WORK TASK> Exactly the lines starting at the line containing "entry (mem s)" and ending at the line containing "assert (∀ path, tpath" are to be written out from the listing below, both included.

MATERIAL SUPPLIED>
= Beginning of Section =

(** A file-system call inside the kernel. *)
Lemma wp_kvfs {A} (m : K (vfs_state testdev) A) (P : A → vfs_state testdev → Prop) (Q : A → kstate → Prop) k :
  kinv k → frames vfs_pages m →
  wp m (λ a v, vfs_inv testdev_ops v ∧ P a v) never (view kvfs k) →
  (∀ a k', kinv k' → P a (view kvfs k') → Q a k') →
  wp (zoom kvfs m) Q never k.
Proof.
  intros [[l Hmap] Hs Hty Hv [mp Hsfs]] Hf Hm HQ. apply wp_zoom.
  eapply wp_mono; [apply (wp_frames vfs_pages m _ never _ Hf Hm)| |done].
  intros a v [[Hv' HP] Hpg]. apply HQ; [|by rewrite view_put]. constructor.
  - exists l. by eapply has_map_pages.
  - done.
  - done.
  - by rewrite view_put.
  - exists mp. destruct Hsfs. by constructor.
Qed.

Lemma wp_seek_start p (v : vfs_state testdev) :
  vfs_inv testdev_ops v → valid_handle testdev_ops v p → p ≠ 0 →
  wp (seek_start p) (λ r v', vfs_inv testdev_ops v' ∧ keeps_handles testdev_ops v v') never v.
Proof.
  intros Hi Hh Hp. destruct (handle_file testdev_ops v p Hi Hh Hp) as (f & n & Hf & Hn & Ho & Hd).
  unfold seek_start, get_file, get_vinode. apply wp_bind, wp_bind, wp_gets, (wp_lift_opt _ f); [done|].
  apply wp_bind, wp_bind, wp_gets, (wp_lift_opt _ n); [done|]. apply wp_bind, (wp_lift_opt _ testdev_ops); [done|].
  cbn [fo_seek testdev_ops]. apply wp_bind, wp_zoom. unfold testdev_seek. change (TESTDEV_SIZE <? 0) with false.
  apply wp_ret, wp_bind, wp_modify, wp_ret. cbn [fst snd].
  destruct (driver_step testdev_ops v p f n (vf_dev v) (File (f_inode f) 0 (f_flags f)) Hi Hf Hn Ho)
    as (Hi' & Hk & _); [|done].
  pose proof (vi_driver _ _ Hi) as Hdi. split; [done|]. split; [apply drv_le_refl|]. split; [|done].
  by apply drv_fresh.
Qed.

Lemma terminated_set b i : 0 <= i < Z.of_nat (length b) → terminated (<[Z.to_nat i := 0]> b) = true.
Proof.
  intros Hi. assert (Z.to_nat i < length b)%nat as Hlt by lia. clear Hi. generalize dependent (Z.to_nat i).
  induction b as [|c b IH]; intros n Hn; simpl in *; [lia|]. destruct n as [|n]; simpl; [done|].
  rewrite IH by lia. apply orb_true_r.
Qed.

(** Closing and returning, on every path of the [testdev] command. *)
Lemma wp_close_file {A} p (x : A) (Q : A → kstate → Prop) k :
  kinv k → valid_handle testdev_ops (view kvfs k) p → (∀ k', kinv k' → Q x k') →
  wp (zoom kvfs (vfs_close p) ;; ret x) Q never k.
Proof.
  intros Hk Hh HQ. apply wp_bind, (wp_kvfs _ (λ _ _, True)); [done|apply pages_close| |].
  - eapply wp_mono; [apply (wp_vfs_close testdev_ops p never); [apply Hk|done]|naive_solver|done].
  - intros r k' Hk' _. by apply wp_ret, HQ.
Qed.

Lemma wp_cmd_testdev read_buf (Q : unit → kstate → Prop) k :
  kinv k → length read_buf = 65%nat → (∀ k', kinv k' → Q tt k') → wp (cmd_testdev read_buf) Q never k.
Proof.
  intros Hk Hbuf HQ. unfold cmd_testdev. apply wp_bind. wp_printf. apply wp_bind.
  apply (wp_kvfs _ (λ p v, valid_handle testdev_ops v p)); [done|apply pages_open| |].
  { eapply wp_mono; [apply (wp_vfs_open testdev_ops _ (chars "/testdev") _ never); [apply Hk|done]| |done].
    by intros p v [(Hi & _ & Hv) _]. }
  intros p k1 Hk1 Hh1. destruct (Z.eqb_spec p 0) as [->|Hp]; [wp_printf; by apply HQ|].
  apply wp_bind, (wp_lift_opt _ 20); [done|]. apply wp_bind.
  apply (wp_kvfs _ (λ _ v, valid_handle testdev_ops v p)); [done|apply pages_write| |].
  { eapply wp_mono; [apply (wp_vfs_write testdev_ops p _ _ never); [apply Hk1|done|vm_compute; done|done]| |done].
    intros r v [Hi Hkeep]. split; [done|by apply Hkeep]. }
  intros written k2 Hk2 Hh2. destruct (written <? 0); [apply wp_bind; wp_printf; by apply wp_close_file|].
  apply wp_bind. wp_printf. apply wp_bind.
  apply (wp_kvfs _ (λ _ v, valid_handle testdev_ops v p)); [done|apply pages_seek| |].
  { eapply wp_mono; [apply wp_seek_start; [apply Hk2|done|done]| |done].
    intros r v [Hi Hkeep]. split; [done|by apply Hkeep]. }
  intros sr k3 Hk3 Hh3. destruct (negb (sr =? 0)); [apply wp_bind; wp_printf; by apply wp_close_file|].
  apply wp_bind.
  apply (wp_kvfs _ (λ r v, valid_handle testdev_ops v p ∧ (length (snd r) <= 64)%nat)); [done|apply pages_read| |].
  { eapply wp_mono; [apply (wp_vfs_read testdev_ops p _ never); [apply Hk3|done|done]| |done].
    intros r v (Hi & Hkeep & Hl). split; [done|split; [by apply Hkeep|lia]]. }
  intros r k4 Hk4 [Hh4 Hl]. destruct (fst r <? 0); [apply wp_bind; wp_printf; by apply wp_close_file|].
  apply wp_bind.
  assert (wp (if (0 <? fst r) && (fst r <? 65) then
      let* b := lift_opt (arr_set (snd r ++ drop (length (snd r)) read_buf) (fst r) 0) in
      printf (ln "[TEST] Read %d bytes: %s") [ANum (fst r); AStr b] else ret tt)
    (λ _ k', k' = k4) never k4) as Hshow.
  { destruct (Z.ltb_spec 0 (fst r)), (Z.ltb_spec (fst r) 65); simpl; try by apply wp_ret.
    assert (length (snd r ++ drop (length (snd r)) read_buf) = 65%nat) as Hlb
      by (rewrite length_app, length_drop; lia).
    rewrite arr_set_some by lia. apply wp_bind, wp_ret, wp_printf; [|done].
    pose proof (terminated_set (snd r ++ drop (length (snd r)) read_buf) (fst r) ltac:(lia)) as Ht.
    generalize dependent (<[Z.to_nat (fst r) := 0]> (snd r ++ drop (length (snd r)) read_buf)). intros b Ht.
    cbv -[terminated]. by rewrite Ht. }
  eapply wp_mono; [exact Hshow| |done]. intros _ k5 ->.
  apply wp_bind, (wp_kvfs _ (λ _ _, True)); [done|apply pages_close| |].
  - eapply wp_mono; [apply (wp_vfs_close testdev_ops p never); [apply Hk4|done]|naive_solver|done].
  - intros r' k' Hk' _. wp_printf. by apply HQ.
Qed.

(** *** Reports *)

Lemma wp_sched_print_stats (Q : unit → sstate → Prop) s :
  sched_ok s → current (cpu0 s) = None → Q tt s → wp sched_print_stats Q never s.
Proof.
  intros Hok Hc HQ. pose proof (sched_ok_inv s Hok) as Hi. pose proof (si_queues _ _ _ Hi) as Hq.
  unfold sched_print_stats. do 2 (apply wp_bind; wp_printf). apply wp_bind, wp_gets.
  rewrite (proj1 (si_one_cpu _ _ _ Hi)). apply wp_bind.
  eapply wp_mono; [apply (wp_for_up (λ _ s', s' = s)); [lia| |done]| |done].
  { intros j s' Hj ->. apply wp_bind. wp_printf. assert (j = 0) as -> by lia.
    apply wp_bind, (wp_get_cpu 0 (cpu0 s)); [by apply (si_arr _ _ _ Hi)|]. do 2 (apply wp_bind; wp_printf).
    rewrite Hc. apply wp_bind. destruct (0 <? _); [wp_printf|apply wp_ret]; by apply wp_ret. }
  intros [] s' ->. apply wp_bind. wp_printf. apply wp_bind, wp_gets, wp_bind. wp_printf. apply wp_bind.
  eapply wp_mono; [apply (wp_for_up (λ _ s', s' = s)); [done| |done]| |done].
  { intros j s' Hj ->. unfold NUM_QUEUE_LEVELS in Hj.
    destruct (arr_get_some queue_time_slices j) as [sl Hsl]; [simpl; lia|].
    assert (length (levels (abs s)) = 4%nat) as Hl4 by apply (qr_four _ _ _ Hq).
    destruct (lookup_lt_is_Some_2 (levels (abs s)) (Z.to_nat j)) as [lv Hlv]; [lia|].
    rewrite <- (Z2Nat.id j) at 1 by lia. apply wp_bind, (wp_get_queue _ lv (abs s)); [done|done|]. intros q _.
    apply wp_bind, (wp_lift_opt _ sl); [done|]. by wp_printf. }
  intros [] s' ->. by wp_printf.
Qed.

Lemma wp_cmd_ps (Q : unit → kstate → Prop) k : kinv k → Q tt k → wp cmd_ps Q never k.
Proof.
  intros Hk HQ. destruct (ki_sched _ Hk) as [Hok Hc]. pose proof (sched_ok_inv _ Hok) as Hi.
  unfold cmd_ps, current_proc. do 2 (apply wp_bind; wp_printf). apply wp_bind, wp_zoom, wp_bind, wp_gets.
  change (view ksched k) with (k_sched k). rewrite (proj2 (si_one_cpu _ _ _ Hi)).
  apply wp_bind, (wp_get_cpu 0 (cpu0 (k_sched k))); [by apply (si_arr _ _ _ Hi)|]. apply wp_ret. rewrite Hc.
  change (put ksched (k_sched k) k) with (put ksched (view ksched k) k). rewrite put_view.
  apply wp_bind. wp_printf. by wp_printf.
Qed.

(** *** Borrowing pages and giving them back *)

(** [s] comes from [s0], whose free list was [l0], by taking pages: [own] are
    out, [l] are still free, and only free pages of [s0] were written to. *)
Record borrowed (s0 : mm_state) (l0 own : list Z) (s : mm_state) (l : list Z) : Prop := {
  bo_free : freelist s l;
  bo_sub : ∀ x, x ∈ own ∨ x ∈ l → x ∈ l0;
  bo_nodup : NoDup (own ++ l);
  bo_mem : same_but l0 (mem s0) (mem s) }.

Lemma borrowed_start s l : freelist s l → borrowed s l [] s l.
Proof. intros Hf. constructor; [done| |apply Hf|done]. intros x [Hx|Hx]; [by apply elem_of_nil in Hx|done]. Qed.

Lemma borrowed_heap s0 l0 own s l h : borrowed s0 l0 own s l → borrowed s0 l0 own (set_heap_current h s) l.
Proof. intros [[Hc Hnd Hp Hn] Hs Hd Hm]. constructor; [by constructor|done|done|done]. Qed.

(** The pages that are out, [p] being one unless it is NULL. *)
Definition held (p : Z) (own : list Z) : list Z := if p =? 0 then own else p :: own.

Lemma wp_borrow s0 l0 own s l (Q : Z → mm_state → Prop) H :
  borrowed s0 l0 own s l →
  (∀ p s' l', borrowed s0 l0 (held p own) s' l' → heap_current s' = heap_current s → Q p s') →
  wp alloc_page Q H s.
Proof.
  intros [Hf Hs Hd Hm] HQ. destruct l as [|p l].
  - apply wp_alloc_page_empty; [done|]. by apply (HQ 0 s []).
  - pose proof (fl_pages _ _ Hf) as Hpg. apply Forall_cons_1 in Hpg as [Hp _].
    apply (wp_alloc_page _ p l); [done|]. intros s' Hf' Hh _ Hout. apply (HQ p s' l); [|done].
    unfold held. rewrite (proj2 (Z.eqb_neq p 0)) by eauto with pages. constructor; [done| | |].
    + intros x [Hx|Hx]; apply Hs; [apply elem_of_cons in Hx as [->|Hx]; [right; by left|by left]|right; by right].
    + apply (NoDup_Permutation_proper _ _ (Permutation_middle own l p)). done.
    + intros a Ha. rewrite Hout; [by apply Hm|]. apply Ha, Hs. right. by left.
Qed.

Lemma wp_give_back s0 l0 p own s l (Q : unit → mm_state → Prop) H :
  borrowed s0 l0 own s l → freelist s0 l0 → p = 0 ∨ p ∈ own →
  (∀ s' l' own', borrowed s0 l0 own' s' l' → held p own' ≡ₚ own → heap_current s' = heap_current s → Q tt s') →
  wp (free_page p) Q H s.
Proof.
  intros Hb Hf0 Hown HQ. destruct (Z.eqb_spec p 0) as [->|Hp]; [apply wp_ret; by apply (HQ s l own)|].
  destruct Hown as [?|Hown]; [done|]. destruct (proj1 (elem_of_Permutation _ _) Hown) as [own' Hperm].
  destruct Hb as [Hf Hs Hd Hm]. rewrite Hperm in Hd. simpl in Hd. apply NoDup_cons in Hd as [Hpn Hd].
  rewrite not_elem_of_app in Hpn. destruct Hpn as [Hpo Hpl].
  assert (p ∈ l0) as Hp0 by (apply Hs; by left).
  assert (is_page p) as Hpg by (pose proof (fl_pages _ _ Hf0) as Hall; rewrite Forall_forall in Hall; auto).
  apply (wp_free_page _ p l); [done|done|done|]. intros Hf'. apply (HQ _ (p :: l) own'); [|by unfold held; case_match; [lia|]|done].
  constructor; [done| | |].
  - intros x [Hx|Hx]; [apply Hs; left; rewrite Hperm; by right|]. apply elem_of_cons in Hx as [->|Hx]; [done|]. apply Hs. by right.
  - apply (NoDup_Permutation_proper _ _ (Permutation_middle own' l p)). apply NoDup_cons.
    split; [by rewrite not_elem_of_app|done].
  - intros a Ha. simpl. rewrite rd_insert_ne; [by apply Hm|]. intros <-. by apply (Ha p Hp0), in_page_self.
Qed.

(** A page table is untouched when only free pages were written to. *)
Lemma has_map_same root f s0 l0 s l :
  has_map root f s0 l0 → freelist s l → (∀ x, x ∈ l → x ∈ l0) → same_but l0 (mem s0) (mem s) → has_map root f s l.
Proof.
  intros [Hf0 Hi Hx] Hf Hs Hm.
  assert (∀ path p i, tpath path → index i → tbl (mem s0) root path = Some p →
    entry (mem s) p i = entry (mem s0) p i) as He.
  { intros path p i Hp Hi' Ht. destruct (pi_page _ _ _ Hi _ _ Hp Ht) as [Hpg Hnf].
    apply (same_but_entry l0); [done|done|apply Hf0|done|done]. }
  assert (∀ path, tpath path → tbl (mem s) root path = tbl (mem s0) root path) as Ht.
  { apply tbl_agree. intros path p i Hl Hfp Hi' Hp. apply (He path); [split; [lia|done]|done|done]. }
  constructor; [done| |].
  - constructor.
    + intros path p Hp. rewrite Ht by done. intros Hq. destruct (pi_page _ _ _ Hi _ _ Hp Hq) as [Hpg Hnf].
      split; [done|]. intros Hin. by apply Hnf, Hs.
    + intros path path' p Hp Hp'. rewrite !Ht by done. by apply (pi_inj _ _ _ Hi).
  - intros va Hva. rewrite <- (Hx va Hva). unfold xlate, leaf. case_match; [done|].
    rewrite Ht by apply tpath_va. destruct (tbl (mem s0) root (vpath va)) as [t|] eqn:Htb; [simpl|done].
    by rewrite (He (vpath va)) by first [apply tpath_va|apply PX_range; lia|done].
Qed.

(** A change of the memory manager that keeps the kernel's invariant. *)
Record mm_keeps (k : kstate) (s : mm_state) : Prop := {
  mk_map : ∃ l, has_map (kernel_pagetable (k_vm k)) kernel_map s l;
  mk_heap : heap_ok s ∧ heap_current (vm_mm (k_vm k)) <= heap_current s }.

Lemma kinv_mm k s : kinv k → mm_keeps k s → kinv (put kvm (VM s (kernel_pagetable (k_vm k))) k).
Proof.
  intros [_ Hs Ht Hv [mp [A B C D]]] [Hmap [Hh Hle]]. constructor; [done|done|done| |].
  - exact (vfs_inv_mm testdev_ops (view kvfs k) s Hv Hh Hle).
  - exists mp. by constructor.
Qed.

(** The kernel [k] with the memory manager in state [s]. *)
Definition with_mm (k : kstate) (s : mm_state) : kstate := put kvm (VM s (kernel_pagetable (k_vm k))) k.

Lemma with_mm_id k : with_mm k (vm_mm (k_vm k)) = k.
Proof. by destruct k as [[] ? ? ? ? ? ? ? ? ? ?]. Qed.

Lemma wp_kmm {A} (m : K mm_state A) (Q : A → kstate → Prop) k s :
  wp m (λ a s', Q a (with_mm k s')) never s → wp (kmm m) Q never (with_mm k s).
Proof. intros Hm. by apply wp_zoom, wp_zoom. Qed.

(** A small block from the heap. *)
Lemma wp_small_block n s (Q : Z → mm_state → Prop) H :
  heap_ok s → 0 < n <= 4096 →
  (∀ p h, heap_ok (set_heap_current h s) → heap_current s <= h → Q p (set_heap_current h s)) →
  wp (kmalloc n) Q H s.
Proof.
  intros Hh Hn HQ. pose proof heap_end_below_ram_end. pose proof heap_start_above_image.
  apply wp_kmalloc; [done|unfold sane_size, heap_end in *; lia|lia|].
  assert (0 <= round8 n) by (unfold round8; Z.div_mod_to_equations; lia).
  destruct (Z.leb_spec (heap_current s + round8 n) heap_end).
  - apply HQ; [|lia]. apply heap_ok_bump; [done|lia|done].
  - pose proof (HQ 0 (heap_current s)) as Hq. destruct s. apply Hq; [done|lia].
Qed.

= End of Section =
= Beginning of Section =

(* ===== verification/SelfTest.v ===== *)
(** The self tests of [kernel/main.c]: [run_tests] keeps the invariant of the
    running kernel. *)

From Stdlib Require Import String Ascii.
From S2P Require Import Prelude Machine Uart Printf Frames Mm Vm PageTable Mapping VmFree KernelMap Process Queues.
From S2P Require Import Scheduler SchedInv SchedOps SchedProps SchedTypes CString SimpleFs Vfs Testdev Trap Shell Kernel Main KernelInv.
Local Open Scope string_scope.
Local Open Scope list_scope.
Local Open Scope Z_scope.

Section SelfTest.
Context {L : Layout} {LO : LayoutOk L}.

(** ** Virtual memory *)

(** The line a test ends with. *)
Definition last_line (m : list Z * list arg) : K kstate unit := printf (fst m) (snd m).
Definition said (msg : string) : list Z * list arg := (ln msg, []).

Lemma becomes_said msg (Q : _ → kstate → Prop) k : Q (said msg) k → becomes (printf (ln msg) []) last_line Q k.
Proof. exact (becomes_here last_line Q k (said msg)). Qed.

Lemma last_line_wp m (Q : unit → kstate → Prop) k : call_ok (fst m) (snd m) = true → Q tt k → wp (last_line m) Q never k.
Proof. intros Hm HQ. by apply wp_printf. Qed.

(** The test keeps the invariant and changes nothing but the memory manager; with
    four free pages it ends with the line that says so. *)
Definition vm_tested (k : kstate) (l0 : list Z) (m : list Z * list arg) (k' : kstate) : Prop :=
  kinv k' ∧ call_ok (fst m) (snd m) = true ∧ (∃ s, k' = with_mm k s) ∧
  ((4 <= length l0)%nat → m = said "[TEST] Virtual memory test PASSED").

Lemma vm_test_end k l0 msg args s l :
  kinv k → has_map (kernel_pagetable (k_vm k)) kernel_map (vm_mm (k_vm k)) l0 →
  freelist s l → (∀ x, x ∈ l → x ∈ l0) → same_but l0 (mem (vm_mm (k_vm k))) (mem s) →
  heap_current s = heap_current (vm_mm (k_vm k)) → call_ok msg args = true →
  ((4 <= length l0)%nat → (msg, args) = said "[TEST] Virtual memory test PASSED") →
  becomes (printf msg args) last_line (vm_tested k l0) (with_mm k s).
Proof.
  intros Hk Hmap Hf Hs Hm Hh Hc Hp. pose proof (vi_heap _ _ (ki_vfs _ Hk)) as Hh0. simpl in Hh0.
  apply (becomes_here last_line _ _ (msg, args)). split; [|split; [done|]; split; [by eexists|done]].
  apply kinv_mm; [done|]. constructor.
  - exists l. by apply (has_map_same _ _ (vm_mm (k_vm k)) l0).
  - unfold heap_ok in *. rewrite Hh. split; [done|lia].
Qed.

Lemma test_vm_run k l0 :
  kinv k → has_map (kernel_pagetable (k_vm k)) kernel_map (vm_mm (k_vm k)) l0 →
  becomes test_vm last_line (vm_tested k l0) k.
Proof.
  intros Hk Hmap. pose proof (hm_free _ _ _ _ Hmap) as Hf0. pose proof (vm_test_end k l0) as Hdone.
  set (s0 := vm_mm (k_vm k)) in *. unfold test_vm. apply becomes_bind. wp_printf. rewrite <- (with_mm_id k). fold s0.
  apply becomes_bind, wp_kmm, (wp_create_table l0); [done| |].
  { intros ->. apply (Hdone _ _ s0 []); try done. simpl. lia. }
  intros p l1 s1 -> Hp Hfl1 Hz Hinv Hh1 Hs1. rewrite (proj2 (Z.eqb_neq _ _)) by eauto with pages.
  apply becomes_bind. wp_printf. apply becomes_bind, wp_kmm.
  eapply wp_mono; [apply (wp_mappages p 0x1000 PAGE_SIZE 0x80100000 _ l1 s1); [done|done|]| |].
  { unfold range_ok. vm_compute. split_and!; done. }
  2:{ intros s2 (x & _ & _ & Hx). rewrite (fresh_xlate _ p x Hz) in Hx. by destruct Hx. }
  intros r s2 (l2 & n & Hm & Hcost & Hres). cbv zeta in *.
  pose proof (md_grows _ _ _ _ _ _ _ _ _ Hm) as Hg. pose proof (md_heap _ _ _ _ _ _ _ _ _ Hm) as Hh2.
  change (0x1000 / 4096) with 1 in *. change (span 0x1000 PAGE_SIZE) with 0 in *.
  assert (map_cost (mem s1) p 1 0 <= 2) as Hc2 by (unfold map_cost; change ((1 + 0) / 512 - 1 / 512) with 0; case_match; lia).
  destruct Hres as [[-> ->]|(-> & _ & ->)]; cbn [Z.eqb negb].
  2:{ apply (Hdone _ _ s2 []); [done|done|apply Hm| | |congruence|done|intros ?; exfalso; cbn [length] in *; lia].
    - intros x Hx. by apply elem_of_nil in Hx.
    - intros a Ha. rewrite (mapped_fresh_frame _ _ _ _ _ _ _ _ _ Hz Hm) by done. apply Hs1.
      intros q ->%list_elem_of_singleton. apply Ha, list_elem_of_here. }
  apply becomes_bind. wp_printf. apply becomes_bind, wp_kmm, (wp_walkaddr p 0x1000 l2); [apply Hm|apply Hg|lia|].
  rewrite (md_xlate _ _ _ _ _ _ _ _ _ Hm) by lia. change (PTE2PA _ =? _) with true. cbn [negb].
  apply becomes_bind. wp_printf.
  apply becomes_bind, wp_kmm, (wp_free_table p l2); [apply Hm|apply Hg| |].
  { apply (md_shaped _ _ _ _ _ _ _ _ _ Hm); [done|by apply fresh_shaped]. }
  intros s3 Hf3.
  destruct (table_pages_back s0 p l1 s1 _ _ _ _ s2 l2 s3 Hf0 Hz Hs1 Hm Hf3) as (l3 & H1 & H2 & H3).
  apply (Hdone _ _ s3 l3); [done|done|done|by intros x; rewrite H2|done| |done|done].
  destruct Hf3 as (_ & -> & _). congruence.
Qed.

= End of Section =

SOLUTION TO THIS EXERCISE>
    entry (mem s) p i = entry (mem s0) p i) as He.
  { intros path p i Hp Hi' Ht. destruct (pi_page _ _ _ Hi _ _ Hp Ht) as [Hpg Hnf].
    apply (same_but_entry l0); [done|done|apply Hf0|done|done]. }
  assert (∀ path, tpath path → tbl (mem s) root path = tbl (mem s0) root path) as Ht.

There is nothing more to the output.